Late last week I received in the mail a package containing the books your see above. This is James Thomas Flexner’s four-volume biography of George Washington, which the author published from the mid-1960s into the early-1970s. I won’t go too much into the details here and now but reading Flexner’s history of the first president will be part of some projects I have planned for 2019. I am already making a list of various interpretive possibilities. It may seem like a marked digression from my previous endeavors but that would be less accurate than it might seem; one of the major themes of my book manuscript, Incorporating New York, is that the Civil War generation was a bridge from the years of the Early Republic to the modern city and nation. That is one of the reasons I was so keyed up to see the Schuyler family plot in Sleepy Hollow Cemetery last week. Just as one example of such threads: Eliza Hamilton Schuyler was the granddaughter of both Philip Schuyler and Alexander Hamilton. Hamilton, John Jay and Isaac Roosevelt were three of the delegates who voted in favor of the adoption of the United States Constitution in Poughkeepsie in 1788.

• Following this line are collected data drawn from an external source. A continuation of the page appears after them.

(* ===== verification/Mapping.v ===== *)
(** * SQL row mapping (internal/store/mapping.go)

    The readers of the JSON columns of the SQL schemas: status lists, nameserver
    objects, the DNSSEC object and the jCard, each on the text of the column.  A
    NULL column is the empty text, which every reader treats alike. *)

From stdpp Require Import base tactics option list gmap strings.
From Stdlib Require Import ZArith Lia Ascii.
From S2P Require Import Prelude GoStrings GoTime Domain RdapModels GoJson Service.
#[local] Open Scope Z_scope.

Module mapping.

(** ** The columns of lists and objects *)

(** [nsJSON], an item of the "nameservers" column *)
Record nsJSON := mkNsJSON {
  nj_Handle : string; nj_LDHName : string; nj_UnicodeName : string;
  nj_IPV4 : list string; nj_IPV6 : list string; nj_Status : list string
}.
Definition zero_nsJSON : nsJSON := mkNsJSON "" "" "" [] [] [].
(** The member [k] of a decoded [nsJSON]; the JSON tags are the names. *)
Definition nsJSON_field (k : string) : json.decoder nsJSON := fun v n =>
  let '(mkNsJSON h l u v4 v6 st) := n in
  let strings := json.dec_slice "" json.dec_string in
  let named := json.names_field k in
  if named "handle" then let '(x, ok) := json.dec_string v h in (mkNsJSON x l u v4 v6 st, ok)
  else if named "ldhName" then let '(x, ok) := json.dec_string v l in (mkNsJSON h x u v4 v6 st, ok)
  else if named "unicodeName" then
    let '(x, ok) := json.dec_string v u in (mkNsJSON h l x v4 v6 st, ok)
  else if named "ipv4" then let '(x, ok) := strings v v4 in (mkNsJSON h l u x v6 st, ok)
  else if named "ipv6" then let '(x, ok) := strings v v6 in (mkNsJSON h l u v4 x st, ok)
  else if named "status" then let '(x, ok) := strings v st in (mkNsJSON h l u v4 v6 x, ok)
  else (n, true).
Definition dec_nsJSON : json.decoder nsJSON := json.dec_struct nsJSON_field.

(** [secureDNSJSON] with its anonymous item types, which have the fields of
    [domain.DSRecord] and [domain.KeyRecord]. *)
Record secureDNSJSON := mkSecureDNSJSON {
  sj_ZoneSigned : bool; sj_DelegationSigned : bool; sj_MaxSigLife : option Z;
  sj_DSData : list domain.DSRecord; sj_KeyData : list domain.KeyRecord
}.
Definition ds_field (k : string) : json.decoder domain.DSRecord := fun v d =>
  let '(domain.mkDSRecord t a y g) := d in
  let named := json.names_field k in
  if named "keyTag" then let '(x, ok) := json.dec_int v t in (domain.mkDSRecord x a y g, ok)
  else if named "algorithm" then let '(x, ok) := json.dec_int v a in (domain.mkDSRecord t x y g, ok)
  else if named "digestType" then let '(x, ok) := json.dec_int v y in (domain.mkDSRecord t a x g, ok)
  else if named "digest" then let '(x, ok) := json.dec_string v g in (domain.mkDSRecord t a y x, ok)
  else (d, true).
Definition key_field (k : string) : json.decoder domain.KeyRecord := fun v d =>
  let '(domain.mkKeyRecord f p a u) := d in
  let named := json.names_field k in
  if named "flags" then let '(x, ok) := json.dec_int v f in (domain.mkKeyRecord x p a u, ok)
  else if named "protocol" then let '(x, ok) := json.dec_int v p in (domain.mkKeyRecord f x a u, ok)
  else if named "algorithm" then let '(x, ok) := json.dec_int v a in (domain.mkKeyRecord f p x u, ok)
  else if named "publicKey" then
    let '(x, ok) := json.dec_string v u in (domain.mkKeyRecord f p a x, ok)
  else (d, true).
Definition secureDNS_field (k : string) : json.decoder secureDNSJSON := fun v s =>
  let '(mkSecureDNSJSON z d m ds ks) := s in
  let named := json.names_field k in
  if named "zoneSigned" then let '(x, ok) := json.dec_bool v z in (mkSecureDNSJSON x d m ds ks, ok)
  else if named "delegationSigned" then
    let '(x, ok) := json.dec_bool v d in (mkSecureDNSJSON z x m ds ks, ok)
  else if named "maxSigLife" then
    let '(x, ok) := json.dec_ptr 0 json.dec_int v m in (mkSecureDNSJSON z d x ds ks, ok)
  else if named "dsData" then
    let '(x, ok) := json.dec_slice (domain.mkDSRecord 0 0 0 "") (json.dec_struct ds_field) v ds in
    (mkSecureDNSJSON z d m x ks, ok)
  else if named "keyData" then
    let '(x, ok) := json.dec_slice (domain.mkKeyRecord 0 0 0 "") (json.dec_struct key_field) v ks in
    (mkSecureDNSJSON z d m ds x, ok)
  else (s, true).

Definition no_metadata : domain.Metadata :=
  domain.mkMetadata 0 zero_time zero_time "" "" [] [].

Definition parseStatusVal (vals : list string) : list domain.Status := domain.status_of <$> vals.
Definition parseStatus (statusJSON : string) : list domain.Status :=
  match json.Unmarshal (json.dec_slice "" json.dec_string) statusJSON [] with
  | (vals, true) => domain.status_of <$> vals
  | (_, false) => []
  end.
Definition parseNameservers (raw : string) : list domain.NameServer :=
  match json.Unmarshal (json.dec_slice zero_nsJSON dec_nsJSON) raw [] with
  | (items, true) =>
      (fun n => domain.mkNameServer (nj_Handle n) (nj_LDHName n) (nj_UnicodeName n) (nj_IPV4 n)
                  (nj_IPV6 n) (parseStatusVal (nj_Status n)) no_metadata) <$> items
  | (_, false) => []
  end.
Definition parseSecureDNS (sdJSON : string) : option domain.SecureDNS :=
  if String.eqb sdJSON "" then None
  else match json.Unmarshal (json.dec_struct secureDNS_field) sdJSON
               (mkSecureDNSJSON false false None [] []) with
       | (s, true) => Some (domain.mkSecureDNS (sj_ZoneSigned s) (sj_DelegationSigned s)
                              (sj_MaxSigLife s) (sj_DSData s) (sj_KeyData s))
       | (_, false) => None
       end.
Definition statusStrings (status : list domain.Status) : list string :=
  domain.status_Value <$> status.

(** ** The jCard column *)

(** [s, ok := v.(string)] *)
Definition as_string (v : jany) : option string :=
  match v with JStr s => Some s | _ => None end.
Definition str (v : jany) : string := default "" (as_string v).
(** [params, _ := v.(map[string]interface{})]: nil for anything else. *)
Definition as_object (v : jany) : list (string * jany) :=
  match v with JObj m => m | _ => [] end.
(** [s, _ := params[k].(string)] on a decoded object, whose last member of a
    name wins. *)
Definition param_string (params : list (string * jany)) (k : string) : string :=
  match List.find (fun p => String.eqb p.1 k) (reverse params) with
  | Some (_, v) => str v
  | None => ""
  end.

(** What the property loop assigns. *)
Record card := mkCard {
  k_fn : string; k_kind : string; k_org : string; k_adr : option domain.VCardAddress;
  k_voice : string; k_fax : string; k_email : string; k_uri : string
}.
Definition empty_card : card := mkCard "" "" "" None "" "" "" "".

(** The address of an [adr] property. *)
Definition parse_adr (params value : jany) : domain.VCardAddress :=
  let cc := param_string (as_object params) "cc" in
  match value with
  | JArr (a :: b :: c :: d :: e :: f :: g :: _) =>
      domain.mkVCardAddress cc (str a) (str b) (str c) (str d) (str e) (str f) (str g)
  | _ => domain.mkVCardAddress cc "" "" "" "" "" "" ""
  end.

(** One iteration of the loop: properties that are not arrays of at least four
    items, unknown names and values that are not strings are skipped. *)
Definition read_property (k : card) (p : jany) : card :=
  let '(mkCard fn kind org adr voice fax email uri) := k in
  match p with
  | JArr (name :: params :: _ :: value :: _) =>
      let name := str name in
      let set (f : string -> card) := match as_string value with Some s => f s | None => k end in
      if String.eqb name "fn" then set (fun s => mkCard s kind org adr voice fax email uri)
      else if String.eqb name "kind" then set (fun s => mkCard fn s org adr voice fax email uri)
      else if String.eqb name "org" then set (fun s => mkCard fn kind s adr voice fax email uri)
      else if String.eqb name "tel" then
        set (fun s => if String.eqb (param_string (as_object params) "type") "fax"
                      then mkCard fn kind org adr voice s email uri
                      else mkCard fn kind org adr s fax email uri)
      else if String.eqb name "email" then set (fun s => mkCard fn kind org adr voice fax s uri)
      else if String.eqb name "contact-uri" then
        set (fun s => mkCard fn kind org adr voice fax email s)
      else if String.eqb name "adr" then
        mkCard fn kind org (Some (parse_adr params value)) voice fax email uri
      else k
  | _ => k
  end.

(** [parseVCardJSON] after decoding into [[]interface{}]. *)
Definition parse_jcard (arr : list jany) : option domain.VCard :=
  match arr with
  | _ :: JArr props :: _ =>
      let k := foldl read_property empty_card props in
      Some (domain.mkVCard "4.0" (k_fn k) (k_kind k) (k_org k) (k_adr k) (k_voice k)
              (k_fax k) (k_email k) (k_uri k))
  | _ => None
  end.
(** A value that is not an array does not decode; null decodes to no items. *)
Definition parseVCardJSON (raw : string) : option domain.VCard :=
  match json.parse raw with
  | Some (JArr arr) => if forallb json.numbers_ok arr then parse_jcard arr else None
  | _ => None
  end.

(** ** Lemmas *)

(** An optional property either leaves the card alone or assigns its value,
    which is what assigning the (possibly empty) value to an empty field does. *)
Lemma read_prop_if v p k :
  foldl read_property k (service.prop_if v p) = if String.eqb v "" then k else read_property k p.
Proof. unfold service.prop_if. by destruct (String.eqb v ""). Qed.
Lemma parse_adr_prop a :
  parse_adr (JObj (if String.eqb (domain.CountryCode a) "" then []
                   else [("cc", JStr (domain.CountryCode a))]))
    (JArr (JStr <$> [domain.POBox a; domain.Extended a; domain.Street a; domain.Locality a;
                     domain.Region a; domain.PostalCode a; domain.CountryName a])) = a.
Proof.
  destruct a as [cc po ext street loc reg pc cn]. simpl.
  destruct (String.eqb_spec cc "") as [->|_]; done.
Qed.

Definition set_adr (a : domain.VCardAddress) (k : card) : card :=
  mkCard (k_fn k) (k_kind k) (k_org k) (Some a) (k_voice k) (k_fax k) (k_email k) (k_uri k).
Lemma read_adr k a : read_property k (service.adr_prop a) = set_adr a k.
Proof. destruct k. rewrite <-(parse_adr_prop a) at 2. reflexivity. Qed.

(** ** Properties *)

(** C37: the jCard the service writes for a contact reads back as the contact's
    vCard, every field but the telephone numbers unchanged (version 4.0, and the
    name that was shown); the reader does not see the type the writer gives a
    telephone, so a fax number comes back as the voice number. *)
Theorem parse_jcard_roundtrip v h :
  parse_jcard (service.vcardToJCard (Some v) h)
  = Some (domain.mkVCard "4.0"
            (if String.eqb (domain.FullName v) "" then h else domain.FullName v)
            (domain.Kind v) (domain.Organization v) (domain.Address v)
            (if String.eqb (domain.FaxTel v) "" then domain.VoiceTel v else domain.FaxTel v)
            "" (domain.Email v) (domain.ContactURI v)).
Proof.
  destruct v as [ver fn kind org adr voice fax email uri].
  unfold service.vcardToJCard, parse_jcard. cbn [from_option domain.FullName domain.Kind
    domain.Organization domain.Address domain.VoiceTel domain.FaxTel domain.Email
    domain.ContactURI].
  rewrite !foldl_app, !read_prop_if.
  assert (E : forall k, foldl read_property k (from_option (fun a => [service.adr_prop a]) [] adr)
                        = from_option (fun a => set_adr a k) k adr).
  { intros k. destruct adr as [a|]; simpl; [apply read_adr|done]. }
  rewrite E. clear E.
  destruct (String.eqb_spec kind "") as [->|_], (String.eqb_spec org "") as [->|_],
    (String.eqb_spec voice "") as [->|_], (String.eqb_spec fax "") as [->|_],
    (String.eqb_spec email "") as [->|_], (String.eqb_spec uri "") as [->|_];
    destruct adr as [a|]; reflexivity.
Qed.

End mapping.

I intend to start volume one of Flexner’s series after the holidays. I am a tabula rasa with the Founding Fathers. I started building a foundation by reading James McGregor Burns’s and Susan Dunn’s slim George Washington, part pf the late Arthur Schlesinger Jr.’s The American Presidents series, and am continuing now with Harlow Giles Unger’s “Mr. President” George Washington and the Making of the Nation’s Highest Office.” These historians have extensive experience already on the presidents; Burns wrote two authoritative volumes on Franklin D. Roosevelt and Unger penned the authoritative modern biography of John Quincy Adams.